[YOUR OBJECTIVE]
Scan the records below for the line with "l :: rest =>" and the line with "num_patches := num_patches pe;". Repeat those two lines and every line between them exactly, and nothing else.

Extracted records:
··········
(** [Attention.forward]: the output and the attention weights. *)
Definition Attention_forward (self : Attention) (x : Tensor) : result (Tensor * Tensor) :=
  match shape x with
  | [B; N; C] =>
      qkv_ <- Linear_forward (qkv self) x ;;
      if a_num_heads self =? 0 then Err ZeroDivisionError else
      let head_dim := C / a_num_heads self in
      qkv_ <- reshape qkv_ [B; N; 3; a_num_heads self; head_dim] ;;
      (* permute(2, 0, 3, 1, 4), then qkv[0], qkv[1], qkv[2] *)
      let q := {| shape := [B; a_num_heads self; N; head_dim]; graph := graph qkv_ |} in
      let k := q in
      let v := q in
      let k_t := {| shape := [B; a_num_heads self; head_dim; N]; graph := graph k |} in
      attn <- matmul4 q k_t ;;
      (* softmax(dim=-1), attn_drop *)
      x <- matmul4 attn v ;;
      (* transpose(1, 2) *)
      let x := {| shape := [B; N; a_num_heads self; head_dim]; graph := graph x |} in
      x <- reshape x [B; N; C] ;;
      x <- Linear_forward (a_proj self) x ;;
      Ok (x, attn)
  | _ => Err (ValueError "not enough values to unpack")
  end.

Record Block : Type := mkBlock {
  b_proj : Linear;
  norm1 : LayerNorm;
  attn : Attention;
  norm2 : LayerNorm;
  mlp : Mlp
}.

Definition Block_init (prefix : string) (dim num_heads mlp_ratio : nat) (qkv_bias : bool)
  : result Block :=
  a <- Attention_init (prefix ++ ".attn") dim num_heads qkv_bias ;;
  Ok {| b_proj := Linear_init (prefix ++ ".proj") (2 * dim) dim true;
        norm1 := LayerNorm_init (prefix ++ ".norm1") dim;
        attn := a;
        norm2 := LayerNorm_init (prefix ++ ".norm2") dim;
        mlp := Mlp_init (prefix ++ ".mlp") dim (dim * mlp_ratio) |}.

Definition Block_parameters (b : Block) : list PInfo :=
  Linear_parameters (b_proj b) ++ LayerNorm_parameters (norm1 b) ++
  Attention_parameters (attn b) ++ LayerNorm_parameters (norm2 b) ++
  Mlp_parameters (mlp b).

Definition Block_linears (b : Block) : list Linear :=
  [b_proj b; qkv (attn b); a_proj (attn b); fc1 (mlp b); fc2 (mlp b)].

(** [Block.forward(x, return_attention)]; [drop_path] keeps shape and
    graph. *)
Definition Block_forward (self : Block) (x : Tensor) (return_attention : bool)
  : result Tensor :=
  x <- Linear_forward (b_proj self) x ;;
  n <- LayerNorm_forward (norm1 self) x ;;
  ya <- Attention_forward (attn self) n ;;
  if return_attention then Ok (snd ya)
  else
    x <- add x (fst ya) ;;
    n <- LayerNorm_forward (norm2 self) x ;;
    m <- Mlp_forward (mlp self) n ;;
    add x m.

(** A Python float quotient [num / den], kept exact. *)
Record quotient : Type := mkQuotient { q_num : nat; q_den : nat }.

(** The length of [torch.arange(q)]: the ceiling of [q]. *)
Definition arange_len (q : quotient) : nat := ceil_div (q_num q) (q_den q).

Record PatchEmbed : Type := mkPatchEmbed {
  pe_img_size : nat;
  pe_patch_size : nat * nat;
  grid_size : quotient * quotient;
  num_patches : nat;
  pe_proj : Conv2d
}.

Definition PatchEmbed_init (img_size patch_size in_chans embed_dim : nat)
  : result PatchEmbed :=
  if patch_size =? 0 then Err ZeroDivisionError
  else Ok {| pe_img_size := img_size;
             pe_patch_size := (patch_size, patch_size);
             grid_size := (mkQuotient img_size patch_size, mkQuotient img_size patch_size);
             num_patches := (img_size / patch_size) * (img_size / patch_size);
             pe_proj := Conv2d_init "patch_embed.proj" in_chans embed_dim patch_size patch_size |}.

(** [PatchEmbed.forward]: [proj(x).flatten(2).transpose(1, 2)]. *)
Definition PatchEmbed_forward (self : PatchEmbed) (x : Tensor) : result Tensor :=
  match shape x with
  | [_; _; _; _] =>
      y <- Conv2d_forward (pe_proj self) x ;;
      match shape y with
      | [B; E; Hp; Wp] => Ok {| shape := [B; Hp * Wp; E]; graph := graph y |}
      | _ => Err (RuntimeError "Expected 4D input to conv2d")
      end
  | _ => Err (ValueError "not enough values to unpack")
  end.

(** *** The Vision Transformer *)

(** The keyword arguments of [VisionTransformer.__init__] that shapes and
    parameters depend on ([qk_scale] at its default [None], [norm_layer] a
    [LayerNorm], [mlp_ratio] a whole number). *)
Record Config : Type := mkConfig {
  img_size : list nat;
  patch_size : nat;
  in_chans : nat;
  num_classes : nat;
  embed_dim : nat;
  depth : nat;
  num_heads : nat;
  mlp_ratio : nat;
  qkv_bias : bool;
  dis_token : bool
}.

Record VisionTransformer : Type := mkVisionTransformer {
  self_embed_dim : nat;
  self_depth : nat;
  patch_embed : PatchEmbed;
  cls_token : PInfo;
  self_dis_token : option PInfo;
  pos_embed : PInfo;
  blocks : list Block;
  norm : LayerNorm;
  norms : list LayerNorm;
  head : option Linear
}.

Definition sincos_message : string :=
  "Embed dimension must be divisible by 4 for 2D sin-cos position embedding".

(** [VisionTransformer.build_2d_sincos_position_embedding], on the fields
    set before it is called: the parameter [pos_embed] it registers. *)
Definition build_2d_sincos_position_embedding (self_embed_dim : nat)
    (patch_embed : PatchEmbed) (self_dis_token : option PInfo) : result PInfo :=
  let (h, w) := grid_size patch_embed in
  let grid_w := arange_len w in
  let grid_h := arange_len h in
  (* torch.meshgrid(grid_w, grid_h): two tensors of shape [grid_w; grid_h] *)
  if negb (self_embed_dim mod 4 =? 0) then Err (AssertionError sincos_message) else
  let pos_dim := self_embed_dim / 4 in
  (* out_w, out_h = einsum('m,d->md', grid.flatten(), omega) *)
  let out := {| shape := [grid_w * grid_h; pos_dim]; graph := [] |} in
  c <- cat out out 1 ;;
  c <- cat c out 1 ;;
  c <- cat c out 1 ;;
  let pos_emb := {| shape := 1 :: shape c; graph := [] |} in
  let num_token := match self_dis_token with Some _ => 2 | None => 1 end in
  let pe_token := {| shape := [1; num_token; self_embed_dim]; graph := [] |} in
  pos <- cat pe_token pos_emb 1 ;;
  Ok {| p_name := "pos_embed"; p_shape := shape pos; p_requires_grad := false |}.

(** [[Block(...) for i in range(depth)]]. *)
Fixpoint build_blocks (dim num_heads mlp_ratio : nat) (qkv_bias : bool) (indices : list nat)
  : result (list Block) :=
  match indices with
  | [] => Ok []
  | i :: rest =>
      b <- Block_init ("blocks." ++ str_of_nat i) dim num_heads mlp_ratio qkv_bias ;;
      bs <- build_blocks dim num_heads mlp_ratio qkv_bias rest ;;
      Ok (b :: bs)
  end.

(** The weight initialisation loop over the [nn.Linear] modules:
    [nn.init.zeros_(m.bias)] needs a bias. *)
Fixpoint init_linear_weights (linears : list Linear) : result unit :=
  match linears with
  | [] => Ok tt
  | l :: rest =>
      match l_bias l with
      | Some _ => init_linear_weights rest
      | None => Err AttributeError
      end
  end.

Definition freeze_patch_embed (pe : PatchEmbed) : PatchEmbed :=
  {| pe_img_size := pe_img_size pe;
     pe_patch_size := pe_patch_size pe;
     grid_size := grid_size pe;
     num_patches := num_patches pe;
     pe_proj := {| in_channels := in_channels (pe_proj pe);
                   out_channels := out_channels (pe_proj pe);
                   kernel_size := kernel_size (pe_proj pe);
                   stride := stride (pe_proj pe);
                   c_weight := freeze (c_weight (pe_proj pe));
                   c_bias := freeze (c_bias (pe_proj pe)) |} |}.

(** [VisionTransformer.__init__]. *)
Definition VisionTransformer_init (kw : Config) : result VisionTransformer :=
  img <- index (img_size kw) 0 ;;
  pe <- PatchEmbed_init img (patch_size kw) (in_chans kw) (embed_dim kw) ;;
  let cls := mkPInfo "cls_token" [1; 1; embed_dim kw] true in
  let dis := if dis_token kw
             then Some (mkPInfo "dis_token" [1; 1; embed_dim kw] true)
             else None in
  pos <- build_2d_sincos_position_embedding (embed_dim kw) pe dis ;;
  bs <- build_blocks (embed_dim kw) (num_heads kw) (mlp_ratio kw) (qkv_bias kw)
                     (seq 0 (depth kw)) ;;
  let norm_ := LayerNorm_init "norm" (embed_dim kw) in
  let norms_ := map (fun i => LayerNorm_init ("norms." ++ str_of_nat i) (embed_dim kw))
                    (seq 0 (depth kw)) in
  let head_ := if 0 <? num_classes kw
               then Some (Linear_init "head" (embed_dim kw) (num_classes kw) true)
               else None in
  u <- init_linear_weights (concat (map Block_linears bs) ++ opt_list head_) ;;
  Ok {| self_embed_dim := embed_dim kw;
        self_depth := depth kw;
        patch_embed := freeze_patch_embed pe;
        cls_token := cls;
        self_dis_token := dis;
        pos_embed := pos;
        blocks := bs;
        norm := norm_;
        norms := norms_;
        head := head_ |}.

(** [named_parameters()]: the parameters of the module itself, then those
    of its children in registration order. *)
Definition named_parameters (self : VisionTransformer) : list PInfo :=
  cls_token self :: opt_list (self_dis_token self) ++ [pos_embed self] ++
  Conv2d_parameters (pe_proj (patch_embed self)) ++
  concat (map Block_parameters (blocks self)) ++
  LayerNorm_parameters (norm self) ++
  concat (map LayerNorm_parameters (norms self)) ++
  match head self with Some l => Linear_parameters l | None => [] end.

(** [p.expand(B, -1, -1)] of a parameter of shape [1 x 1 x D]. *)
Definition expand_batch (p : PInfo) (B : nat) : result Tensor :=
  match p_shape p with
  | [b; n; d] =>
      if (b =? 1) || (b =? B) then Ok {| shape := [B; n; d]; graph := trainable [p] |}
      else Err (RuntimeError "The expanded size of the tensor must match the existing size")
  | _ => Err (RuntimeError "the number of sizes provided must match the tensor dimensions")
  end.

(** [VisionTransformer.prepare_tokens(x, dino)]. *)
Definition prepare_tokens (self : VisionTransformer) (x : Tensor) (dino : bool)
  : result Tensor :=
  match shape x with
  | [B; nc; w; h] =>
      x <- PatchEmbed_forward (patch_embed self) x ;;
      let x := if negb dino then detach x else x in
      cls_tokens <- expand_batch (cls_token self) B ;;
      x <- match self_dis_token self with
           | Some dis =>
               dis_tokens <- expand_batch dis B ;;
               c <- cat cls_tokens dis_tokens 1 ;;
               cat c x 1
           | None => cat cls_tokens x 1
           end ;;
      (* self.pos_drop keeps shape and graph *)
      add x (as_tensor (pos_embed self))
  | _ => Err (ValueError "not enough values to unpack")
  end.

(** [for blk in self.blocks: x = torch.cat([x, x], dim=-1); x = blk(x)]. *)
Fixpoint forward_blocks (blks : list Block) (x : Tensor) : result Tensor :=
  match blks with
  | [] => Ok x
  | blk :: rest =>
      x <- cat_last x x ;;
      x <- Block_forward blk x false ;;
      forward_blocks rest x
  end.

(** [VisionTransformer.forward(x, dino)]. *)
Definition forward (self : VisionTransformer) (x : Tensor) (dino : bool) : result Tensor :=
  x <- prepare_tokens self x dino ;;
  x <- forward_blocks (blocks self) x ;;
  n <- index_last (norms self) ;;
  x <- LayerNorm_forward n x ;;
  mean_dim1 x.

(** The loop of [get_last_selfattention], from block [i] on; falling off the
    end of the loop returns [None]. *)
Fixpoint last_selfattention_loop (len i : nat) (blks : list Block) (x : Tensor)
  : result (option Tensor) :=
  match blks with
  | [] => Ok None
  | blk :: rest =>
      if i <? len - 1
      then x <- Block_forward blk x false ;;
           last_selfattention_loop len (S i) rest x
      else a <- Block_forward blk x true ;;
           Ok (Some a)
  end.

(** [VisionTransformer.get_last_selfattention(x)]. *)
Definition get_last_selfattention (self : VisionTransformer) (x : Tensor)
  : result (option Tensor) :=
  x <- prepare_tokens self x false ;;
  last_selfattention_loop (length (blocks self)) 0 (blocks self) x.

(** [vit_small(patch_size=16, img_size=[224])]. *)
Definition vit_small_224 : Config :=
  {| img_size := [224]; patch_size := 16; in_chans := 3; num_classes := 0;
     embed_dim := 384; depth := 12; num_heads := 12; mlp_ratio := 4;
     qkv_bias := true; dis_token := false |}.

Definition image_batch (B C H W : nat) : Tensor :=
  {| shape := [B; C; H; W]; graph := [] |}.

(** The number of special tokens: 2 with a distillation token, 1 without. *)
Definition num_token (dis : bool) : nat := if dis then 2 else 1.




(** The blocks [__init__] builds, all for the same dimensions. *)
Definition built_block (dim heads ratio : nat) (bias : bool) (b : Block) : Prop :=
  heads <> 0 /\ dim / heads <> 0 /\
  exists prefix,
    b = {| b_proj := Linear_init (prefix ++ ".proj") (2 * dim) dim true;
           norm1 := LayerNorm_init (prefix ++ ".norm1") dim;
           attn := {| a_num_heads := heads;
                      qkv := Linear_init ((prefix ++ ".attn") ++ ".qkv") dim (dim * 3) bias;
                      a_proj := Linear_init ((prefix ++ ".attn") ++ ".proj") dim dim true |};
           norm2 := LayerNorm_init (prefix ++ ".norm2") dim;
           mlp := Mlp_init (prefix ++ ".mlp") dim (dim * ratio) |}.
··········
[EXERCISE OUTPUT]
  | l :: rest =>
      match l_bias l with
      | Some _ => init_linear_weights rest
      | None => Err AttributeError
      end
  end.

Definition freeze_patch_embed (pe : PatchEmbed) : PatchEmbed :=
  {| pe_img_size := pe_img_size pe;
     pe_patch_size := pe_patch_size pe;
     grid_size := grid_size pe;
     num_patches := num_patches pe;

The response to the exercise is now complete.